You can’t have your cake and eat it (too)..sums up the situation of each career oriented aspirational woman in today’s world when she is questioned by her friends, family, colleagues and spouse about how she plans to manage her career once married. As much as we all would like to believe that women are as good as men, this belief unfortunately stays only in textbooks and doesn’t translate into real life. Woman is believed to be the better sex by some parts of society, while some parts of the society, don’t let her touch the pickle! It’s an irony, that in a country like India, (also known as Bharatmata, in Hindi, strong pun intended) has treated woman as the inferior gender for many generations now. Not only are woman a subject to less educations, because parents think, eventually she must get married and take care of her husband and in-laws, but also because the husband that the woman marries believes that he alone has to be the “Karta” of the home and doesn’t want the woman to match his standards. In the entire scenario, the mental conditioning that any girl go through is ultimately the same… This million dollar question that each woman has to face regarding her career or her family, I also feel is at times a little over hyped, the moment all woman who believe that they are meant to be a part of the corporate culture / are meant to do any work except house work stand up for what is right, no one will have the power to stop them…Eventually… as rightly said by Krittika in the reply above, to be or not to be is a question that one needs to answer for himself and can’t be answered by someone else…

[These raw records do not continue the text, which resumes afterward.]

(* ===== verification/Ticker.v ===== *)
(** The shape of the library's background goroutines: a [select] over a ticker and, in most
    of them, a channel that is closed to end them. *)
From S2P Require Import Prelude.

(** What a turn of a loop receives: a tick, with what the loop reads then, or the closed
    channel. *)
Inductive turn (T : Type) : Type := Ticked (t : T) | Stopped.
Arguments Ticked {T} t.
Arguments Stopped {T}.

(** The turns that a loop takes, and whether it has returned. *)
Fixpoint ticker_loop {T S : Type} (tick : T -> S -> S) (ts : list (turn T)) (s : S) : S * bool :=
  match ts with
  | [] => (s, false)
  | Stopped :: _ => (s, true)
  | Ticked t :: ts => ticker_loop tick ts (tick t s)
  end.

Section Facts.
Context {T S : Type} (tick : T -> S -> S).

(** A loop returns exactly when it takes the closed channel. *)
Lemma ticker_loop_ends ts s : (ticker_loop tick ts s).2 = true <-> Stopped ∈ ts.
Proof.
  revert s. induction ts as [|[t|] ts IH]; intros s; cbn [ticker_loop].
  - split; [done|]. by intros []%not_elem_of_nil.
  - rewrite IH, elem_of_cons. split; [by right|]. by intros [|].
  - split; [by left|done].
Qed.

(** What every tick keeps, the loop keeps. *)
Lemma ticker_loop_inv (P : S -> Prop) : (forall t s, P s -> P (tick t s)) -> forall ts s, P s -> P (ticker_loop tick ts s).1.
Proof. intros Hp ts. induction ts as [|[t|] ts IH]; intros s Hs; [done|by apply IH, Hp|done]. Qed.

(** Turns one after the other; after the end there are none. *)
Lemma ticker_loop_app ts ts' s :
  ticker_loop tick (ts ++ ts') s = let '(s', ended) := ticker_loop tick ts s in if ended then (s', true) else ticker_loop tick ts' s'.
Proof. revert s. induction ts as [|[t|] ts IH]; intros s; [done|apply IH|done]. Qed.

End Facts.
(* ===== verification/ProtoPool.v ===== *)
(** The rest of [src/internal/serialization/zerocopy.go]: writing a buffer out, the
    writer of numbers, the pool of message types, and the conversions between strings
    and byte slices that share their storage; with the buffer pools that
    [src/internal/mempool/] makes for everyone. *)
From S2P Require Import Prelude Mempool Pools Serialization.

(** * Ready-made pools *)

Definition Small4KPool : Buffers.AdvancedBufferPool := Buffers.NewAdvancedBufferPool 4096 16384.
Definition Medium64KPool : Buffers.AdvancedBufferPool := Buffers.NewAdvancedBufferPool 65536 262144.
Definition Large1MPool : Buffers.AdvancedBufferPool := Buffers.NewAdvancedBufferPool 1048576 4194304.
Definition DefaultAdvancedBufferPool : Buffers.AdvancedBufferPool := Buffers.NewAdvancedBufferPool 4096 (1024 * 1024).

(** [GetBuffer] and [PutBuffer], on the default pool as it is. *)
Definition GetBuffer (pick : option nat) (default : Buffers.AdvancedBufferPool) : nat * Buffers.AdvancedBufferPool := Buffers.Get pick default.
Definition PutBuffer (buf : nat) (default : Buffers.AdvancedBufferPool) : Buffers.AdvancedBufferPool := Buffers.Put buf default.

(** A pool for protocol buffers has no maximal size; it never looks at one. *)
Definition NewProtoBufferPool (size : Z) : Buffers.AdvancedBufferPool := Buffers.NewAdvancedBufferPool size 0.

(** * Writers *)
Module Writers.
Import Buffers ZeroCopy.

(** [ZeroCopyWriter.WriteTo] *)
Definition writer_WriteTo (write : list Z -> Z * option string) (w : ZeroCopyWriter) (p : AdvancedBufferPool) : outcome (Z * option string) :=
  match w with None => Panics | Some i => match heap p !! i with None => Panics | Some b => Returns (WriteTo write b) end end.

(** [VarIntWriter] holds its buffer as a [ZeroCopyWriter] does. *)
Definition VarIntWriter : Type := option nat.

Definition NewVarIntWriter (pick : option nat) (small : AdvancedBufferPool) : VarIntWriter * AdvancedBufferPool :=
  let '(i, p) := Buffers.Get pick small in (Some i, p).

Definition varint_Release (w : VarIntWriter) (p : AdvancedBufferPool) : outcome (VarIntWriter * AdvancedBufferPool) :=
  match w with None => Panics | Some i => Returns (None, Release i p) end.

Definition varint_Bytes (w : VarIntWriter) (p : AdvancedBufferPool) : outcome (list Z) :=
  match w with None => Panics | Some i => match heap p !! i with None => Panics | Some b => Returns (contents b) end end.

(** Numbers one after the other. *)
Fixpoint WriteVarints (A : list Z -> Z -> list Z) (grow : Z -> nat -> Z) (vs : list Z) (w : VarIntWriter) (p : AdvancedBufferPool)
  : outcome AdvancedBufferPool :=
  match vs with
  | [] => Returns p
  | v :: vs => match WriteVarint A grow v w p with Returns p => WriteVarints A grow vs w p | Panics => Panics end
  end.

End Writers.

(** * The pool of message types *)
Module Types.
Import Typed.

(** A message: [None] for a nil interface, else its dynamic type and the object. [next]
    is the address of the next object that reflection makes. *)
Abbreviation message := (option (gotype * nat)).

(** [pools]: the registered types, each with a value that nobody ever uses. *)
Record OptimizedProtoPool : Type := { pools : list (gotype * nat); next : nat }.

Definition NewOptimizedProtoPool (next : nat) : OptimizedProtoPool := {| pools := []; next := next |}.

Definition registered (t : gotype) (p : OptimizedProtoPool) : bool := existsb (fun e => bool_decide (e.1 = t)) (pools p).

(** [t.Elem()]: panics for a type without elements. The type of nil is itself nil, which
    is never a key and has no [Elem]. *)
Definition Elem (t : gotype) : outcome gotype := match t with Pointer t => Returns t | _ => Panics end.

Definition RegisterType (m : message) (p : OptimizedProtoPool) : outcome OptimizedProtoPool :=
  match m with
  | None => Panics
  | Some (t, _) =>
      if registered t p then Returns p
      else match Elem t with
           | Returns _ => Returns {| pools := pools p ++ [(t, next p)]; next := S (next p) |}
           | Panics => Panics
           end
  end.

(** [Get]: a new object of a registered type, else what it was given. *)
Definition Get (m : message) (p : OptimizedProtoPool) : outcome (message * OptimizedProtoPool) :=
  match m with
  | None => Returns (None, p)
  | Some (t, o) =>
      if registered t p then
        match Elem t with Returns e => Returns (Some (Pointer e, next p), {| pools := pools p; next := S (next p) |}) | Panics => Panics end
      else Returns (m, p)
  end.

(** A run of requests, for messages of any types, with registrations between them. *)
Inductive event : Type := ERegister (m : message) | EGet (m : message).

Definition step (e : event) (p : OptimizedProtoPool) : outcome (option message * OptimizedProtoPool) :=
  match e with
  | ERegister m => match RegisterType m p with Returns p => Returns (None, p) | Panics => Panics end
  | EGet m => match Get m p with Returns (r, p) => Returns (Some r, p) | Panics => Panics end
  end.

Fixpoint run (es : list event) (p : OptimizedProtoPool) : outcome (list (option message) * OptimizedProtoPool) :=
  match es with
  | [] => Returns ([], p)
  | e :: es =>
      match step e p with
      | Panics => Panics
      | Returns (r, p) => match run es p with Returns (rs, p) => Returns (r :: rs, p) | Panics => Panics end
      end
  end.

End Types.

(** * Conversions without copying *)
Module Unsafe.
Import Slices.

(** The header of a string: its array and length; a slice's has a capacity, too. *)
Record gostring : Type := { data : nat; slen : nat }.

(** [ByteToStringUnsafe]: the first two words of the slice header. *)
Definition ByteToStringUnsafe (b : slice) : gostring := {| data := array b; slen := len b |}.

Definition StringToByteUnsafe (s : gostring) : slice := {| array := data s; len := slen s; cap := slen s |}.

(** The bytes of a string. *)
Definition bytes (h : list (list Z)) (s : gostring) : list Z := take (slen s) (default [] (h !! data s)).

(** [b[i] = v] *)
Definition assign (b : slice) (i : nat) (v : Z) (h : list (list Z)) : outcome (list (list Z)) :=
  if (i <? len b)%nat then Returns (alter (insert i v) (array b) h) else Panics.

End Unsafe.

(** * Facts *)
Module Facts.

(** ** Numbers *)
Section Numbers.
Import Buffers ZeroCopy Writers Serialization.Facts.
Context (A : list Z -> Z -> list Z) (grow : Z -> nat -> Z).

(** What [AppendVarint] documents: it appends. *)
Hypothesis appends : forall l v, A l v = l ++ A [] v.

(** Numbers written one after the other are the encodings in their order: what the
    encoder alone would append. *)
Theorem varints_in_order vs pick small : sane small -> let '(w, p) := NewVarIntWriter pick small in
  exists p', WriteVarints A grow vs w p = Returns p' /\ varint_Bytes w p' = Returns (foldl A [] vs).
Proof.
  intros Hs. unfold NewVarIntWriter. destruct (Get_empty pick small Hs) as (b & Hb & Hc & _). destruct (Buffers.Get pick small) as [i p]. simpl in Hb.
  enough (Hg : forall vs acc b p, heap p !! i = Some b -> contents b = acc ->
    exists p', WriteVarints A grow vs (Some i) p = Returns p' /\ varint_Bytes (Some i) p' = Returns (foldl A acc vs)) by by eapply Hg.
  clear -appends. induction vs as [|v vs IH]; intros acc b p Hb Hc.
  - exists p. split; [done|]. simpl. by rewrite Hb, Hc.
  - cbn [WriteVarints WriteVarint foldl]. eapply IH; [unfold update; cbn [heap]; rewrite list_lookup_alter_eq, Hb; reflexivity|].
    simpl. by rewrite Hc, (appends acc v).
Qed.

(** A released writer panics, whatever is asked of it. *)
Lemma released_panics w p v : match varint_Release w p with
  | Panics => w = None
  | Returns (w', p') => varint_Bytes w' p' = Panics /\ WriteVarint A grow v w' p' = Panics /\ varint_Release w' p' = Panics
  end.
Proof. by destruct w. Qed.

End Numbers.

(** ** Types *)
Section Types.
Import Typed Types.

(** Every registered type has elements, and objects made so far are older than [next]. *)
Definition sound (p : OptimizedProtoPool) : Prop :=
  Forall (fun e : gotype * nat => (exists t, e.1 = Pointer t) /\ (e.2 < next p)%nat) (pools p).

Lemma registered_In t p : registered t p = true <-> t ∈ (pools p).*1.
Proof.
  unfold registered. rewrite existsb_exists. split.
  - intros ([t' n] & Hin & He). apply bool_decide_eq_true in He. simpl in He. subst. apply list_elem_of_In in Hin. by apply (list_elem_of_fmap_2 fst _ (t, n)).
  - intros ([t' n] & -> & Hin)%list_elem_of_fmap. exists (t', n). split; [by apply list_elem_of_In|]. by apply bool_decide_eq_true.
Qed.

Lemma Register_sound m p p' : sound p -> RegisterType m p = Returns p' -> sound p' /\ (next p <= next p')%nat.
Proof.
  intros Hs. unfold RegisterType. destruct m as [[t o]|]; [|done]. destruct (registered t p); [by intros [= <-]|].
  destruct (Elem t) as [e|] eqn:He; [|done]. intros [= <-]. unfold sound. simpl. split; [|lia]. apply Forall_app. split.
  - eapply Forall_impl; [exact Hs|]. intros x [Hx Hn]. split; [done|]. simpl. lia.
  - apply Forall_singleton. simpl. split; [|lia]. destruct t; try done. by eexists.
Qed.

Lemma registered_pointer t p : sound p -> registered t p = true -> exists e, t = Pointer e.
Proof.
  intros Hs ([t' n] & -> & Hin)%registered_In%list_elem_of_fmap. unfold sound in Hs. rewrite Forall_forall in Hs. by destruct (Hs _ Hin) as [? _].
Qed.

(** What [Get] does to a pool that only [RegisterType] filled: it never panics. *)
Lemma types_Get_spec t o p : sound p -> Types.Get (Some (t, o)) p =
  if registered t p then Returns (Some (t, next p), {| pools := pools p; next := S (next p) |}) else Returns (Some (t, o), p).
Proof.
  intros Hs. unfold Types.Get. destruct (registered t p) eqn:Hr; [|done]. by destruct (registered_pointer t p Hs Hr) as [e ->].
Qed.

Lemma Get_next m p r p' : sound p -> Types.Get m p = Returns (r, p') -> sound p' /\ (next p <= next p')%nat.
Proof.
  intros Hs. destruct m as [[t o]|]; [|by intros [= <- <-]]. rewrite types_Get_spec by done. destruct (registered t p); intros [= <- <-]; [|by split].
  split; [|simpl; lia]. eapply Forall_impl; [exact Hs|]. intros x [Hx Hn]. split; [done|]. simpl. lia.
Qed.

(** Messages that exist already. *)
Definition older (n : nat) (m : message) : Prop := match m with Some (_, o) => (o < n)%nat | None => True end.
Definition older_event (n : nat) (e : event) : Prop := match e with ERegister m | EGet m => older n m end.
Definition older_result (n : nat) (r : option message) : Prop := match r with Some m => older n m | None => True end.

Lemma older_le n n' m : (n <= n')%nat -> older n m -> older n' m.
Proof. destruct m as [[t o]|]; simpl; [lia|done]. Qed.

Lemma run_older n es : forall p rs p', sound p -> (n <= next p)%nat -> Forall (older_event n) es -> run es p = Returns (rs, p') ->
  sound p' /\ (next p <= next p')%nat /\ Forall (older_result (next p')) rs.
Proof.
  induction es as [|e es IH]; intros p rs p' Hs Hn Hes Hr; [by injection Hr as <- <-|]. apply Forall_cons in Hes as [He Hes]. cbn [run] in Hr.
  destruct (step e p) as [[r p1]|] eqn:Hst; [|done]. destruct (run es p1) as [[rs1 p2]|] eqn:Hrun; [|done]. injection Hr as <- <-.
  assert (H1 : sound p1 /\ (next p <= next p1)%nat /\ older_result (next p1) r).
  { destruct e as [m|m]; cbn [step] in Hst.
    - destruct (RegisterType m p) as [q|] eqn:Hq; [|done]. injection Hst as <- <-. by destruct (Register_sound m p q Hs Hq).
    - destruct (Types.Get m p) as [[m' q]|] eqn:Hq; [|done]. injection Hst as <- <-. destruct (Get_next m p m' q Hs Hq) as [H1 H2]. split_and!; [done..|].
      destruct m as [[t o]|]; [|by injection Hq as <- <-]. rewrite types_Get_spec in Hq by done. simpl in He.
      destruct (registered t p); injection Hq as <- <-; simpl; lia. }
  destruct H1 as (Hs1 & Hn1 & Hr1). destruct (IH p1 rs1 p2 Hs1 ltac:(lia) Hes Hrun) as (Hs2 & Hn2 & Hrs). split_and!; [done|lia|].
  constructor; [|done]. destruct r as [m|]; [|done]. by eapply older_le.
Qed.

(** The pool of message types keeps no message: for a registered type [Get] makes an
    object that is none of those it gave before, for another one it returns its
    argument; it never fails. *)
Theorem types_fresh n es t o rs p (Hes : Forall (older_event n) es) (Hr : run es (NewOptimizedProtoPool n) = Returns (rs, p)) :
  exists m p', Types.Get (Some (t, o)) p = Returns (m, p') /\
    if registered t p then exists o', m = Some (t, o') /\ Forall (fun r => r <> Some (Some (t, o'))) rs else m = Some (t, o).
Proof.
  destruct (run_older n es (NewOptimizedProtoPool n) rs p ltac:(constructor) ltac:(done) Hes Hr) as (Hs & _ & Hrs). rewrite types_Get_spec by done.
  destruct (registered t p); do 2 eexists; (split; [reflexivity|]); [|done]. eexists. split; [done|].
  eapply Forall_impl; [exact Hrs|]. intros r Hold ->. simpl in Hold. lia.
Qed.

(** Registering again changes nothing. *)
Lemma Register_twice m p p' : RegisterType m p = Returns p' -> RegisterType m p' = Returns p'.
Proof.
  unfold RegisterType. destruct m as [[t o]|]; [|done]. destruct (registered t p) eqn:Hr; [intros [= <-]; by rewrite Hr|].
  destruct (Elem t) as [e|]; [|done]. intros [= <-]. rewrite (proj2 (registered_In t _)); [done|]. simpl. rewrite fmap_app. apply elem_of_app. right. by left.
Qed.
End Types.

(** ** Unsafe conversions *)
Section Unsafe.
Import Unsafe.

(** There and back: the same bytes, with the capacity cut to the length; and the string
    is what the slice holds. *)
Theorem unsafe_roundtrip h b : bytes h (ByteToStringUnsafe b) = Slices.elements h b /\
  (forall s, ByteToStringUnsafe (StringToByteUnsafe s) = s) /\ Slices.elements h (StringToByteUnsafe (ByteToStringUnsafe b)) = Slices.elements h b /\
  Slices.cap (StringToByteUnsafe (ByteToStringUnsafe b)) = Slices.len b.
Proof. split_and!; [done|by intros []|done|done]. Qed.

(** A string that shares a slice's storage changes with it. *)
Lemma unsafe_string_changes h b i v h' : SlicesFacts.backed h b -> assign b i v h = Returns h' ->
  bytes h' (ByteToStringUnsafe b) = <[i := v]> (bytes h (ByteToStringUnsafe b)).
Proof.
  intros (a & Ha & _). unfold assign. destruct (Nat.ltb_spec i (Slices.len b)) as [Hi|]; [|done]. intros [= <-]. unfold bytes. simpl.
  rewrite list_lookup_alter_eq, Ha. simpl. by rewrite take_insert_lt.
Qed.
End Unsafe.

(** ** Witnesses *)

(** An encoder of one byte for each number. *)
Definition byte_of (l : list Z) (v : Z) : list Z := l ++ [v].

Lemma varints_in_order_witness : let '(w, p) := Writers.NewVarIntWriter None Small4KPool in
  exists p', Writers.WriteVarints byte_of (fun c n => 2 * c + Z.of_nat n) [5; 0; 9] w p = Returns p' /\ Writers.varint_Bytes w p' = Returns [5; 0; 9].
Proof. apply (varints_in_order byte_of (fun c n => 2 * c + Z.of_nat n) ltac:(done) [5; 0; 9] None Small4KPool). constructor. Defined.

Abbreviation user := (Typed.Pointer (Typed.Named 0 false)).
Abbreviation other := (Typed.Pointer (Typed.Named 1 false)).
Abbreviation requests := [Types.ERegister (Some (user, 0%nat)); Types.EGet (Some (user, 1%nat)); Types.EGet (Some (other, 2%nat))].

Example requests_answered : match Types.run requests (Types.NewOptimizedProtoPool 3) with
  | Returns (rs, _) => rs = [None; Some (Some (user, 4%nat)); Some (Some (other, 2%nat))]
  | Panics => False
  end.
Proof. vm_compute. reflexivity. Qed.

Lemma types_fresh_witness : exists rs p, Types.run requests (Types.NewOptimizedProtoPool 3) = Returns (rs, p) /\
  exists m p', Types.Get (Some (user, 1%nat)) p = Returns (m, p') /\
    if Types.registered user p then exists o', m = Some (user, o') /\ Forall (fun r => r <> Some (Some (user, o'))) rs else m = Some (user, 1%nat).
Proof.
  do 2 eexists. split; [vm_compute; reflexivity|]. apply (types_fresh 3%nat requests user 1%nat); [repeat constructor; simpl; lia|vm_compute; reflexivity].
Defined.

End Facts.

I would like to take this opportunity to thank SPJIMR for initiating a program like Post Graduate Management Program for Women (MPW). I was deeply touched when I came across the fact that such program has begun in SPJIMR and I am equally overwhelmed after reading the article. I really appreciate the way you have put this situation of women having to choose between career and family in words. While growing up, I always saw my sisters, aunt and other such women around me battling with these phenomena. At every step they would hear from the society that how they are neglecting their family and in particular their children by choosing to pursue their career after marriage. And at last only few won the battle against the society and continued their career whereas most of the women succumbed to the societal pressure as well as their own conscience. But as you mentioned in your blog, there has been some change in mindset of people, at least the urban middle class, fuelled by changing demographic as well as economic need of the society. Women today have become more rational in terms of separating their duties as wives or mothers and as an aspirational female. At the same time men in the society have also begun to challenge the patriarchal view of the society that women should be the home maker and men the breadwinner. But alas such men are still few. The fact that disturbs me most is that we are supposed to choose can’t we have both? It is true that the society has functioned for years based on this distribution of responsibilities between men and women but the rising sense of independence among women challenges it. Also our economic aspirations support the point that we need both men and women working together for society. So why not look at this dilemma from the point of benefit for society instead of just individual preferences? Probably that will answer this dilemma.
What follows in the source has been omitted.